Start of Data shown

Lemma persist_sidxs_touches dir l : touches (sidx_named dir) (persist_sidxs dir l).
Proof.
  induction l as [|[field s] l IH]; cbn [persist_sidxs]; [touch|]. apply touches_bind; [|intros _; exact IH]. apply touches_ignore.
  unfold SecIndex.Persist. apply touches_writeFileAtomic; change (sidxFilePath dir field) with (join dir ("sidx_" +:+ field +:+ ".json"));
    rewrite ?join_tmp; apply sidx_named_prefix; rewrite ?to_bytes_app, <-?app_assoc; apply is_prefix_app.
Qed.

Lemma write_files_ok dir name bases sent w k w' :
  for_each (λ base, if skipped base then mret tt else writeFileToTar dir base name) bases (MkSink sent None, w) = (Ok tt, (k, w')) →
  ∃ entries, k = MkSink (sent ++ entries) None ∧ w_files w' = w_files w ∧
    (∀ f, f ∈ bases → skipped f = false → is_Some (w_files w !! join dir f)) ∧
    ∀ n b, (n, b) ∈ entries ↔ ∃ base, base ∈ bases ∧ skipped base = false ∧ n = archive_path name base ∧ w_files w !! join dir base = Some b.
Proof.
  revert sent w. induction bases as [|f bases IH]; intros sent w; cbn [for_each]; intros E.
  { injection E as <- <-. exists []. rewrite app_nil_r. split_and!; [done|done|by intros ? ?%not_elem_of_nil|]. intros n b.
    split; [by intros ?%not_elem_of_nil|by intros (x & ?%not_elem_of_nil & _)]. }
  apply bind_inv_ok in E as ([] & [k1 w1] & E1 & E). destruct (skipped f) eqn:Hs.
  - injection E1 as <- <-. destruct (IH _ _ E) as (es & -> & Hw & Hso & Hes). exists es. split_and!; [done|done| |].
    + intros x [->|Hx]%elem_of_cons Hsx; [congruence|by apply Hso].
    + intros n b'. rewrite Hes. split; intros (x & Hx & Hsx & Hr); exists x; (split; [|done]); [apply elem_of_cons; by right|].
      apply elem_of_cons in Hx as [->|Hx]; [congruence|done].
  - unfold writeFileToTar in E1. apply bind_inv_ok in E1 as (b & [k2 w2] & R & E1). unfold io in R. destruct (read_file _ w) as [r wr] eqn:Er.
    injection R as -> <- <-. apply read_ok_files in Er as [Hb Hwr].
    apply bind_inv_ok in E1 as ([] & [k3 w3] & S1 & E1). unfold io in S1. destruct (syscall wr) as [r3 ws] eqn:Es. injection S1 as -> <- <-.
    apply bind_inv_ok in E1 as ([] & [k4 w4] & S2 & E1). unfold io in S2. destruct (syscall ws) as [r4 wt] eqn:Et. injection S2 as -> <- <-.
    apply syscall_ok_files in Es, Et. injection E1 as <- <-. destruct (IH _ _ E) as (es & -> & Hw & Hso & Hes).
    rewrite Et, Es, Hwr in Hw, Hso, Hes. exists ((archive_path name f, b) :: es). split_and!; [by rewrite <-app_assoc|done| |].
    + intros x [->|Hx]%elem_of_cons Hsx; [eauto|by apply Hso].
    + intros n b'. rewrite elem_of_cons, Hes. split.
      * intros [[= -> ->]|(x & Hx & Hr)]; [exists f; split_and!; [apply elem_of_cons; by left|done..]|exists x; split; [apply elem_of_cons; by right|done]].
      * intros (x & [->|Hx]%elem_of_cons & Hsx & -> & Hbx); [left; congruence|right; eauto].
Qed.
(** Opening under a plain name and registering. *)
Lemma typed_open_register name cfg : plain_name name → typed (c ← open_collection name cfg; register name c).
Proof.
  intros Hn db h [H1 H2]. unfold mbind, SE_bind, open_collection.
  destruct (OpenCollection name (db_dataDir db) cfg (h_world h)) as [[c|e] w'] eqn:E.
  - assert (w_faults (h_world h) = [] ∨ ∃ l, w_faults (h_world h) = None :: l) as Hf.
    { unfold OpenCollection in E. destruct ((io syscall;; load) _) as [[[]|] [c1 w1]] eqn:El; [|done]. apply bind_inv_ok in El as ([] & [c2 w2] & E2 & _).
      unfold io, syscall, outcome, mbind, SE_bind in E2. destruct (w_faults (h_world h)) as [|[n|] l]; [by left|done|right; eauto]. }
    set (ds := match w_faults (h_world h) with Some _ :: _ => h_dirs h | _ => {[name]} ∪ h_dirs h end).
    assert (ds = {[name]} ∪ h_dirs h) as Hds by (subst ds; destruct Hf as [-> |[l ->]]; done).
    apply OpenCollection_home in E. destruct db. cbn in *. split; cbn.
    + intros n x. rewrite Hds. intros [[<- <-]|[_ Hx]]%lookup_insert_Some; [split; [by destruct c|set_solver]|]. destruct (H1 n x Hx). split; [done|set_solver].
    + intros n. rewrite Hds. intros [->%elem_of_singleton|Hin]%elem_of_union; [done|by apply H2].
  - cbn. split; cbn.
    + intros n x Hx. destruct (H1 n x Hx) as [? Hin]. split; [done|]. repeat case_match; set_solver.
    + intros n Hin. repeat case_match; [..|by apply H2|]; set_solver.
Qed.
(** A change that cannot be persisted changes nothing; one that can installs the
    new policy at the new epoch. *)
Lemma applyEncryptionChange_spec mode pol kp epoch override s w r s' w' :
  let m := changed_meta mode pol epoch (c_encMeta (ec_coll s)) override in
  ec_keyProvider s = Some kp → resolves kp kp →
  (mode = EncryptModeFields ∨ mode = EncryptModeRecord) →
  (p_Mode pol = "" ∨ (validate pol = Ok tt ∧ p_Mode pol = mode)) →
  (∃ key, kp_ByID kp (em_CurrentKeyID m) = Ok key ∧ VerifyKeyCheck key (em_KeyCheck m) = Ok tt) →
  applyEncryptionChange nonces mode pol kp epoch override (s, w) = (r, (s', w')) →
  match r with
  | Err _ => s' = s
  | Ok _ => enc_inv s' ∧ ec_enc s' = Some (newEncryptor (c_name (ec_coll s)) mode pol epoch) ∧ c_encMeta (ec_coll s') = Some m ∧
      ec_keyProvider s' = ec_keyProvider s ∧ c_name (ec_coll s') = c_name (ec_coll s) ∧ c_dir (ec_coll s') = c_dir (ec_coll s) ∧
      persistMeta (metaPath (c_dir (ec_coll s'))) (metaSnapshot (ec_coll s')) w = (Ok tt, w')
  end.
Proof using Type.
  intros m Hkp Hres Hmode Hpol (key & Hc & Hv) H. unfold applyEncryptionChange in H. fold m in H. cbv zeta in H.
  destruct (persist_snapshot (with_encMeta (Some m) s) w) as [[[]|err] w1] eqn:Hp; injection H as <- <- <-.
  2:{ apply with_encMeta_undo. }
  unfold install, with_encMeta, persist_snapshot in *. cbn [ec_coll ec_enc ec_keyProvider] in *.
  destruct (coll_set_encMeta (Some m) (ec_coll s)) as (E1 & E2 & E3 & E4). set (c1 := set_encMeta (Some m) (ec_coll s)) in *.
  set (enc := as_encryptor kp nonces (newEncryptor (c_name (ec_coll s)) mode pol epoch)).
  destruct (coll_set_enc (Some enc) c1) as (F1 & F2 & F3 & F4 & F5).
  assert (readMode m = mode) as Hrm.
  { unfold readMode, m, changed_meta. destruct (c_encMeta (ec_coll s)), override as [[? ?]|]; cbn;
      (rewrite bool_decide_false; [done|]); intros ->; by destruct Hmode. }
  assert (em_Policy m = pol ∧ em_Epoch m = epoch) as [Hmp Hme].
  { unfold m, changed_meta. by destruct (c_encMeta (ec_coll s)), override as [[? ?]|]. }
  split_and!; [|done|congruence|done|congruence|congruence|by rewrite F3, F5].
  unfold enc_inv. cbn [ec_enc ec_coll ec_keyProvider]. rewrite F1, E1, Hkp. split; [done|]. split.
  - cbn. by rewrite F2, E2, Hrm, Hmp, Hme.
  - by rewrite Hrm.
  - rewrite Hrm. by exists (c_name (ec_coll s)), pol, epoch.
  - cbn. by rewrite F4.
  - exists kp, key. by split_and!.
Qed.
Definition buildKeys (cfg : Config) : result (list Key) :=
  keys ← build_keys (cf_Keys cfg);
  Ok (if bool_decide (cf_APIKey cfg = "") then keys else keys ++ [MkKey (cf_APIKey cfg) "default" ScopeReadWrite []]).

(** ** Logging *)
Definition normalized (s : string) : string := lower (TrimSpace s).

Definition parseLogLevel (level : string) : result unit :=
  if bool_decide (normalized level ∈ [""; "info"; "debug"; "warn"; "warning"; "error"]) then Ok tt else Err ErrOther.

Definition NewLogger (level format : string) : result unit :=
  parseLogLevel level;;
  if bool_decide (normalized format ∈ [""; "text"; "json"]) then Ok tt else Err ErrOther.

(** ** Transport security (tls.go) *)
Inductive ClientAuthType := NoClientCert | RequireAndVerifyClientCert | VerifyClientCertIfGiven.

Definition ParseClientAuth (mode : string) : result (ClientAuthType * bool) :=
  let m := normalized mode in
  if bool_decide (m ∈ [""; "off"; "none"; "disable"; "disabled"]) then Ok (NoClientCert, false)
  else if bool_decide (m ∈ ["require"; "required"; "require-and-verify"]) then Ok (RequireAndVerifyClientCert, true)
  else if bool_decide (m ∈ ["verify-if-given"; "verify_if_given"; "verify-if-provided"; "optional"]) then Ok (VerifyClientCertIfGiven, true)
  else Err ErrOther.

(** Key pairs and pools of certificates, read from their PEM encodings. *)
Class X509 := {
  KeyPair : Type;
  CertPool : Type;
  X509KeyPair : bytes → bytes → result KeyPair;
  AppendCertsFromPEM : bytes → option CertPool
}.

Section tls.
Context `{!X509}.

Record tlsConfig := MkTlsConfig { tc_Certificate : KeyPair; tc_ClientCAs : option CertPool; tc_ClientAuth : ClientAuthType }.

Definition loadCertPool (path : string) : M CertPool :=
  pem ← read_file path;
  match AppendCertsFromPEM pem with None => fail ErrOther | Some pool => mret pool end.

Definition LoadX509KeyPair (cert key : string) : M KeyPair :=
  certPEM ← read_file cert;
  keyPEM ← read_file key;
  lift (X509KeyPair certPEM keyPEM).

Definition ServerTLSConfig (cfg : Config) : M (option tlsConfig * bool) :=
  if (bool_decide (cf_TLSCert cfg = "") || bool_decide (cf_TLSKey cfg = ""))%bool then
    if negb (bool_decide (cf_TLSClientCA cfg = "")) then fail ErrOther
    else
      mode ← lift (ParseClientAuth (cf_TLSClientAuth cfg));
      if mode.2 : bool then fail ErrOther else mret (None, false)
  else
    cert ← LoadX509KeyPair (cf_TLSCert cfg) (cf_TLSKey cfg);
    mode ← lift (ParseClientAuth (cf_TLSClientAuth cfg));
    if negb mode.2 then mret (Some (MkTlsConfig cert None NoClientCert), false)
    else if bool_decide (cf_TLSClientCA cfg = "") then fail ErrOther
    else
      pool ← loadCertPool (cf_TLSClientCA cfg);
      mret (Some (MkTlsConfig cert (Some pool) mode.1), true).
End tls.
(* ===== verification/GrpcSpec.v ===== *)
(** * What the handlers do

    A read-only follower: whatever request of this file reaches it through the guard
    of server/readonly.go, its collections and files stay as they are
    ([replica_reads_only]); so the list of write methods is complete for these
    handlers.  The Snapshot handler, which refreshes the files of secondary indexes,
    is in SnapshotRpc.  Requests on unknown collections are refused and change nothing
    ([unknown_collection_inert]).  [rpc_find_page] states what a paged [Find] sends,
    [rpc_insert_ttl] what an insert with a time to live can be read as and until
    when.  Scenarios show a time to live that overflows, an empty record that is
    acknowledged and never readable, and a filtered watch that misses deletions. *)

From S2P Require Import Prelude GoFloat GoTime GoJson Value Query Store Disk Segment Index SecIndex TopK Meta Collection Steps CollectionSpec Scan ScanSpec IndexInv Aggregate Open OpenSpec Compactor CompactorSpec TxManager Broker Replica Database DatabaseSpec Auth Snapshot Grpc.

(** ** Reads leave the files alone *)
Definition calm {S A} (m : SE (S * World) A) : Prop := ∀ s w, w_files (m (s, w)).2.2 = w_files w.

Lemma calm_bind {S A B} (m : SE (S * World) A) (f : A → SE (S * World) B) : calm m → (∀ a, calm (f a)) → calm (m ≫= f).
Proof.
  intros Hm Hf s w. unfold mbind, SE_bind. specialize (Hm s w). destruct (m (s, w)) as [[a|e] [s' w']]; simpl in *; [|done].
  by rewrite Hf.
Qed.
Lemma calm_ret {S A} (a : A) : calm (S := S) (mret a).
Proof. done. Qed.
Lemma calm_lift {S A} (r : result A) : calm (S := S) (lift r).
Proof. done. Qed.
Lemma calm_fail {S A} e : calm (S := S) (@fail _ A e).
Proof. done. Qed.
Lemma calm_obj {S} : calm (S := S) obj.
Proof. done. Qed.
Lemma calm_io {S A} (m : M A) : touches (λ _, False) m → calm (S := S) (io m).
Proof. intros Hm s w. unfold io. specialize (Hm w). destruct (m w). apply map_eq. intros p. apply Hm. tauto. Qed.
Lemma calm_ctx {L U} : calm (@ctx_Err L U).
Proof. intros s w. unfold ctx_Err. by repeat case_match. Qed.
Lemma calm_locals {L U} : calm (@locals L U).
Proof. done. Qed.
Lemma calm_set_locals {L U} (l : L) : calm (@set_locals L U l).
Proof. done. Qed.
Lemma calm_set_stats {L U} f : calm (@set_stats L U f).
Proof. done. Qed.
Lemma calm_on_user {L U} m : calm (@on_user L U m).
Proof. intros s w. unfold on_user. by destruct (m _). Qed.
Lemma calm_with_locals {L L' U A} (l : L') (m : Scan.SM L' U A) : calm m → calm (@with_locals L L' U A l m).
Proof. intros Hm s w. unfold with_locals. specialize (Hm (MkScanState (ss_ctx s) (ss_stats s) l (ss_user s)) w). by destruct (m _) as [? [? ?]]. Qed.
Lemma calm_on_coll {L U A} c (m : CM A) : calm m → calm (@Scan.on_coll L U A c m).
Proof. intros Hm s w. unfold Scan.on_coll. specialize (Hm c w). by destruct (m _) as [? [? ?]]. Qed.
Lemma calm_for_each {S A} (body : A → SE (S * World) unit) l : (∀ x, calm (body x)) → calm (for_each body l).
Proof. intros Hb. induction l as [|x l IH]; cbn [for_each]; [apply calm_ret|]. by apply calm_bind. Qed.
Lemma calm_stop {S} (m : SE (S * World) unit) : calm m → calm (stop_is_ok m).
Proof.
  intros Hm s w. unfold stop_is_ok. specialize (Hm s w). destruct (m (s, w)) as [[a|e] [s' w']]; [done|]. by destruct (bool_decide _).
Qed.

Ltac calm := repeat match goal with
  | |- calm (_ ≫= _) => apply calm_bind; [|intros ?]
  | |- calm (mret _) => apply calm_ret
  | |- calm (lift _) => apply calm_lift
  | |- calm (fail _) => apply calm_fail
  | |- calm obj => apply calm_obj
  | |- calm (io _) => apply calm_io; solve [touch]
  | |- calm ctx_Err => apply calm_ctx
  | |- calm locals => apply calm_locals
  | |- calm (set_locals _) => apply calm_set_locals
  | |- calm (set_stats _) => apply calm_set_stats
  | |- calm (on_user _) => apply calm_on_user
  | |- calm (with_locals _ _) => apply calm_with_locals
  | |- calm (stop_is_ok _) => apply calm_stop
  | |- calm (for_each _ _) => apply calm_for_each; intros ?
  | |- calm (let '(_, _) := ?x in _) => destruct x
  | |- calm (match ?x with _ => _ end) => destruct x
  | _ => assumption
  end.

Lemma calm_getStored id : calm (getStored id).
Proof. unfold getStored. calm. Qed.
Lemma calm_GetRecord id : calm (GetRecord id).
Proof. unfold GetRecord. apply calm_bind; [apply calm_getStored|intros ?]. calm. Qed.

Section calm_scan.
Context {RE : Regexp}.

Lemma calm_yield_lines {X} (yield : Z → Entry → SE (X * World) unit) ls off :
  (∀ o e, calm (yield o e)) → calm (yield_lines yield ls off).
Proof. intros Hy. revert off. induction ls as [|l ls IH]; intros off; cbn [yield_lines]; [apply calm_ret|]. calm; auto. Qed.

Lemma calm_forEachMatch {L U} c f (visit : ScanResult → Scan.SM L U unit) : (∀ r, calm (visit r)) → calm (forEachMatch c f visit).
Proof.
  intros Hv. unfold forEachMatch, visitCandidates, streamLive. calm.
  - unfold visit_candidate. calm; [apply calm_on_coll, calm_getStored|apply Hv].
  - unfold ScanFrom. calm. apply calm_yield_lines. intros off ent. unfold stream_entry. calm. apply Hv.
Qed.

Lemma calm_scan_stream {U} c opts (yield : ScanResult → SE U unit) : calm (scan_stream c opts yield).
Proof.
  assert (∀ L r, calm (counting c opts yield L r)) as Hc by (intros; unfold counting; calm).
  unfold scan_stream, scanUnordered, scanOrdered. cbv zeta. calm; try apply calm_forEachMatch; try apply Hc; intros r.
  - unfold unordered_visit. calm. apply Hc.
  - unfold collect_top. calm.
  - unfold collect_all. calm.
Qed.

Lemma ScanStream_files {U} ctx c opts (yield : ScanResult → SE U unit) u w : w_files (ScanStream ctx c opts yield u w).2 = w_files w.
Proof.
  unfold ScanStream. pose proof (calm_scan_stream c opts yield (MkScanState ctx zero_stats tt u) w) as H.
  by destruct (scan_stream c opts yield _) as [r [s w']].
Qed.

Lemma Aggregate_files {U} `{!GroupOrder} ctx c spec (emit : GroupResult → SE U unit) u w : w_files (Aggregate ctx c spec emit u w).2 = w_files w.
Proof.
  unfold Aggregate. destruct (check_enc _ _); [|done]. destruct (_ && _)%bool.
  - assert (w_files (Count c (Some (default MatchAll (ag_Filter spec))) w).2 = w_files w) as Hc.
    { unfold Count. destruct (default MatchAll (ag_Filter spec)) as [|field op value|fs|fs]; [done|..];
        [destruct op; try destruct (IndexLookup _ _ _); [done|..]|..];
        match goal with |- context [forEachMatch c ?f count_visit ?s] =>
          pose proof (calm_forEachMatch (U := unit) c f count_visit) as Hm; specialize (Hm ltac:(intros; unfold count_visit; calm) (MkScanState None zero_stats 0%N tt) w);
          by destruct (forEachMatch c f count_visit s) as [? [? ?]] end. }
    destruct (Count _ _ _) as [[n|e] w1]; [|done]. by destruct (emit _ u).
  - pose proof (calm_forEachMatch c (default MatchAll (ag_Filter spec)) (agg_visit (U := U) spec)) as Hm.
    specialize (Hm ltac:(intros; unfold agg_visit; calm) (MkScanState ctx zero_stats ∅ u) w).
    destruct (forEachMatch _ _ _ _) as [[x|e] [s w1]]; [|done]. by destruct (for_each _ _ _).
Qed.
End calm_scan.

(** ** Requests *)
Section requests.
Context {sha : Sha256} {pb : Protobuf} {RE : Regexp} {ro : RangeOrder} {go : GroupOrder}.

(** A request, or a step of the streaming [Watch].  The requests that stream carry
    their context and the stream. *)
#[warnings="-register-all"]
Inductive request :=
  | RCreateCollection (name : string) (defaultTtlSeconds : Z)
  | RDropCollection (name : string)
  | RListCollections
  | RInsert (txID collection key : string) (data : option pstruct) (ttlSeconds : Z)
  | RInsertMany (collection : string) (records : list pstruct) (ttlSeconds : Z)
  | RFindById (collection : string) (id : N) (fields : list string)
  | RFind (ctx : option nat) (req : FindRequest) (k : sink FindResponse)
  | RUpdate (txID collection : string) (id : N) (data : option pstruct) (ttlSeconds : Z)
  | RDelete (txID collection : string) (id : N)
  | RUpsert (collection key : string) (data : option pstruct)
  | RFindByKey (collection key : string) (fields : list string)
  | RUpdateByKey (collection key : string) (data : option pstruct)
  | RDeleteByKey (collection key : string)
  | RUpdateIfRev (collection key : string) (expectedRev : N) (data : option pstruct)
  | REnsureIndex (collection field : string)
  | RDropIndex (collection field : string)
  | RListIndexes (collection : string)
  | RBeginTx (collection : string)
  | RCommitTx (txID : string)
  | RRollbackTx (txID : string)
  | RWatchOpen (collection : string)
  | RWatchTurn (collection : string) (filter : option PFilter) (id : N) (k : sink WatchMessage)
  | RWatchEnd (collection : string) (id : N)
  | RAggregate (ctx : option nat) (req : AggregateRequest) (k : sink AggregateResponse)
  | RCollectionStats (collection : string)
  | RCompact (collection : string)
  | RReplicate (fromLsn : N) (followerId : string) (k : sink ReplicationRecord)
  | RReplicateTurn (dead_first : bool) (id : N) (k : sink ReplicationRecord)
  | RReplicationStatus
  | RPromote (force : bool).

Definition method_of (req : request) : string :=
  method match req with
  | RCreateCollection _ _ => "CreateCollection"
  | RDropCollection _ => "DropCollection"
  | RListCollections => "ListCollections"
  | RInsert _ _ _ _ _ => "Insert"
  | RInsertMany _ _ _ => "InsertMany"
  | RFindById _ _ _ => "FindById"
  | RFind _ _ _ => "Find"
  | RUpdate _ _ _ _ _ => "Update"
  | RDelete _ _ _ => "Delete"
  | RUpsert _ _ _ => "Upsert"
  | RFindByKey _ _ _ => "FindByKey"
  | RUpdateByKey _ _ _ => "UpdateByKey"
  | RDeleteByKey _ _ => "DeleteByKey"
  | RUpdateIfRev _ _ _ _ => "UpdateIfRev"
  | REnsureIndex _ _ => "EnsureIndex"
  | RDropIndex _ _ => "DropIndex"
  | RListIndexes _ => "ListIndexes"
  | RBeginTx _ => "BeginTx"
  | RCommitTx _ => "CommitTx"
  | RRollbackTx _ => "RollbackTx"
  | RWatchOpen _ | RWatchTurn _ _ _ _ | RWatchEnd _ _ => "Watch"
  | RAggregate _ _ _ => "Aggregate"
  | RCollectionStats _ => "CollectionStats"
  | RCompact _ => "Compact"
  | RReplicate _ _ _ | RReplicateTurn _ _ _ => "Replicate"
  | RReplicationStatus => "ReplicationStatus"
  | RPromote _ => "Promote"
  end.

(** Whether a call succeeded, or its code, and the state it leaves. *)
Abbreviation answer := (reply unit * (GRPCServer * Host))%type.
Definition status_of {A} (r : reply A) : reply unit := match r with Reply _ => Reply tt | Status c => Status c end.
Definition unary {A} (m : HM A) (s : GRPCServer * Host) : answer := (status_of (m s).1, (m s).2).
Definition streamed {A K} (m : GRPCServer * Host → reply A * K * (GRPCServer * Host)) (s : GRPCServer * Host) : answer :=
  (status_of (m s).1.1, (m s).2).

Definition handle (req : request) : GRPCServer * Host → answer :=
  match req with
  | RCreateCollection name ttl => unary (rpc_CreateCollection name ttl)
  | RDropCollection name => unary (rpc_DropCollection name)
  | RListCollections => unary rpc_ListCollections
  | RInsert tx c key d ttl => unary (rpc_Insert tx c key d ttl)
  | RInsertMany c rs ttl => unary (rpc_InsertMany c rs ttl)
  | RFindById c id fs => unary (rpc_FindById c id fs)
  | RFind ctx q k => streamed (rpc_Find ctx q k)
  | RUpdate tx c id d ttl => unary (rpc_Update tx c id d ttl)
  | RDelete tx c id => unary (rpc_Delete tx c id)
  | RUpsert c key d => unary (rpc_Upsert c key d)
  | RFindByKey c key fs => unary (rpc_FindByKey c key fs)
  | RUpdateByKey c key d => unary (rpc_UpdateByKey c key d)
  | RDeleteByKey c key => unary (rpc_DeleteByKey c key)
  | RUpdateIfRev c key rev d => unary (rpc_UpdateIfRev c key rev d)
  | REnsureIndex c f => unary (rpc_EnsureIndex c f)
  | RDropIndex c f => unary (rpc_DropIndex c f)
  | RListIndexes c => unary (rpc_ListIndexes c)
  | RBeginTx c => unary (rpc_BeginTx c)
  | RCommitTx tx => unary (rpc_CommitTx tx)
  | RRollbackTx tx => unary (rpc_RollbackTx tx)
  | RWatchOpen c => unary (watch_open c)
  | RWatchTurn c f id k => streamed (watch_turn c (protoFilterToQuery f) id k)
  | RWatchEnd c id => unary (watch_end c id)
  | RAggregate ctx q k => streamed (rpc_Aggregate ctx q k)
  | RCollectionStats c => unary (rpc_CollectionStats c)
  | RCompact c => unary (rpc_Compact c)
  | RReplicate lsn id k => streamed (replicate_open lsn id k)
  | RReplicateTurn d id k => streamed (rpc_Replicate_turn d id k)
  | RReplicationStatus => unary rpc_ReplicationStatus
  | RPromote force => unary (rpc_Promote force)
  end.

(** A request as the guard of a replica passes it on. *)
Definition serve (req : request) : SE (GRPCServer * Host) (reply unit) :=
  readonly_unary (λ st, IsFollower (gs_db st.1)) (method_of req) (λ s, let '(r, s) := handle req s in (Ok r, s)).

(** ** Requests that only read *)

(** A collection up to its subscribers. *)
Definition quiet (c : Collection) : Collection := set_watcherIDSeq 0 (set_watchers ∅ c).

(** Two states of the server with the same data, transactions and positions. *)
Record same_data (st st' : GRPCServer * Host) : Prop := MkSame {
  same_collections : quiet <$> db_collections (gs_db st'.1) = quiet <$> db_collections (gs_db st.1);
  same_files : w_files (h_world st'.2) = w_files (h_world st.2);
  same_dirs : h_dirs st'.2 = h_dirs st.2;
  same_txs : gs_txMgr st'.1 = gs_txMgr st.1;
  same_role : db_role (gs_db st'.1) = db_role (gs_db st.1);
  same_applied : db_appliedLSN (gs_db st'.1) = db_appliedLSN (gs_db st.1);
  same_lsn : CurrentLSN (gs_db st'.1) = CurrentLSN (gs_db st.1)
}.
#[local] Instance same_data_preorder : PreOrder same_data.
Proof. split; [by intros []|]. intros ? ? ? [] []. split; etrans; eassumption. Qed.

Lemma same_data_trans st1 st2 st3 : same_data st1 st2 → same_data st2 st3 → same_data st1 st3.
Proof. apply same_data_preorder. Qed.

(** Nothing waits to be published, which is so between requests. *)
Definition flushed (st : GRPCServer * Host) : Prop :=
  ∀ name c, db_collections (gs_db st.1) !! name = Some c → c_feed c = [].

End of Data shown

- Work order -
Could you repeat exactly the lines above from the line with "keys ← build_keys (cf_Keys cfg);" up to and including the line with "Definition NewLogger (level", and only those?

- Response -
  keys ← build_keys (cf_Keys cfg);
  Ok (if bool_decide (cf_APIKey cfg = "") then keys else keys ++ [MkKey (cf_APIKey cfg) "default" ScopeReadWrite []]).

(** ** Logging *)
Definition normalized (s : string) : string := lower (TrimSpace s).

Definition parseLogLevel (level : string) : result unit :=
  if bool_decide (normalized level ∈ [""; "info"; "debug"; "warn"; "warning"; "error"]) then Ok tt else Err ErrOther.

Definition NewLogger (level format : string) : result unit :=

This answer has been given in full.